There’s more. Burtless contends that it is problematic to term making a transfer payment—for example, sending someone a Social Security check—an act of government control. “The government only has control in the sense that it is raising the money—or borrowing it—and sending it out to the recipients,” he explains. “But it doesn’t control how these people spend the money.” His mother, he notes, receives Social Security, “and she can spend it any way she wants. She can give it to the Romney campaign.” With Medicare, she can select her own doctor; the government doesn’t control her choice.
“The government does control the Defense Department,” Burtless notes. “It pays soldiers and general, pays for the supplies, tells the soldiers where they will be stationed. But when it gives me a transfer payment, does it really control the economy?” Given that there are federal laws regarding property, patents, interstate commerce, trading aboard (such as the prohibition on trading in Cuba), and other economic activity, he adds, “you could say government controls 100 percent of the economy.”
Bruce Bartlett, who served as a senior economist in the Ronald Reagan and George H.W. Bush administrations, was more blunt in his appraisal of Romney’s assertion that Obamacare will lead to government control of half of the economy: “This analysis is so stupid it is hard to know where to begin.” He notes:
Health spending has been rising for years for reasons unconnected to Obamacare. Why assume that all of any projected increase between now and 2020 results solely from that? Tossing in all private health spending as essentially part of government spending is fundamentally dishonest. Its only purpose appears to be to find some desperate way of lifting total spending above the 50 percent threshold. If you are going to do that, why not include every other sector of the economy subject to government control?
If Romney equates government involvement in an economic sector with control, Bartlett notes, then there’s no limit to the nightmare Romney is promoting. “Agriculture is heavily controlled, so why don’t we add all food consumption to government’s share of GDP?” Bartlett asks. “Banking is also heavily controlled, so let’s add that too. Ditto housing, manufacturing, etc. This doesn’t pass the laugh test.”
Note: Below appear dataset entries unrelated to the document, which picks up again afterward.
(** * TaskFlow (src/app.js): the command layer, the filter engine, the
    realtime bridge, export/import, start-up, search and the labels of
    rendering of [class TaskFlowApp], embedded in Rocq.

    The file has these parts, definitions first: the embedding of the
    command layer; a reference browser and the sample data, to run the
    methods on; the embedding of loading, searching and rendering; the
    vocabulary in which the properties are stated; the properties and
    their proofs.

    Conventions of the embedding.
    - JavaScript strings are [string]s holding ASCII text, so that [.length]
      is [String.length] and [toLowerCase] only touches [A-Z].
    - The objects kept in [this.tasks], [this.columns], [this.users] and
      [this.activities] are records; a property that some objects lack
      ([description], [assigneeId], [dueDate], [taskId]) is an [option].
    - [this] together with the browser state the methods touch
      ([localStorage], the notification area, the inline form errors, the
      files offered for download) is the record [World]; methods are
      computations in a state-and-exception monad over it, because a
      JavaScript exception leaves earlier mutations in place.
    - What the browser provides (clock, [Date], [Math.random], [JSON],
      storage quota) is a [Host] the methods are parameterised by.
    - Rendering only reads the store and the clock.  The display calls a
      command ends with ([renderCurrentView], [renderActivityFeed]) are not
      followed, and the readings of the clock they take are not counted;
      [renderKanbanView] is followed card by card.  DOM nodes the methods
      look up by id are taken to exist. *)

From Stdlib Require Import ZArith String Ascii List Bool Lia.
From Stdlib Require Import Decimal DecimalPos DecimalString DecimalZ.
From Stdlib Require Import HexadecimalString.
From stdpp Require Import base option list strings gmap pretty.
Yet no one is howling foul about Romney relying on this scary-sounding factoid to promote his claim that Obama is on the verge of destroying free enterprise in the United States. (PolitiFact has previously called out Romney for saying the United States is “inches away from no longer being a free economy.”)
On the campaign trail, Romney touts his corporate credentials and argues he knows what’s best for the ailing US economy. That’s certainly fair play. But he has continuously accused Obama of not understanding the nation or its economy (while apologizing for the country overseas) and of desiring to turn the United States into an European-style state where poverty will spread. To level such an indictment credibly, it helps to toss out facts—or what seem to be facts. By charging Obama with a power grab that will place government in control of half of the economy, Romney positions himself as a savior for those voters who believe (maybe because of Romney’s own demagoguery) that Obama is running amok and threatening the fundamental nature of the nation.
This claim was a supersize stretch of the truth. Yet nothing prevented Romney from making good use of it, for in this political culture there is often little, if any, penalty to be paid for hurling such reality-defying rhetoric. One can only wonder how big the whoppers will get by November.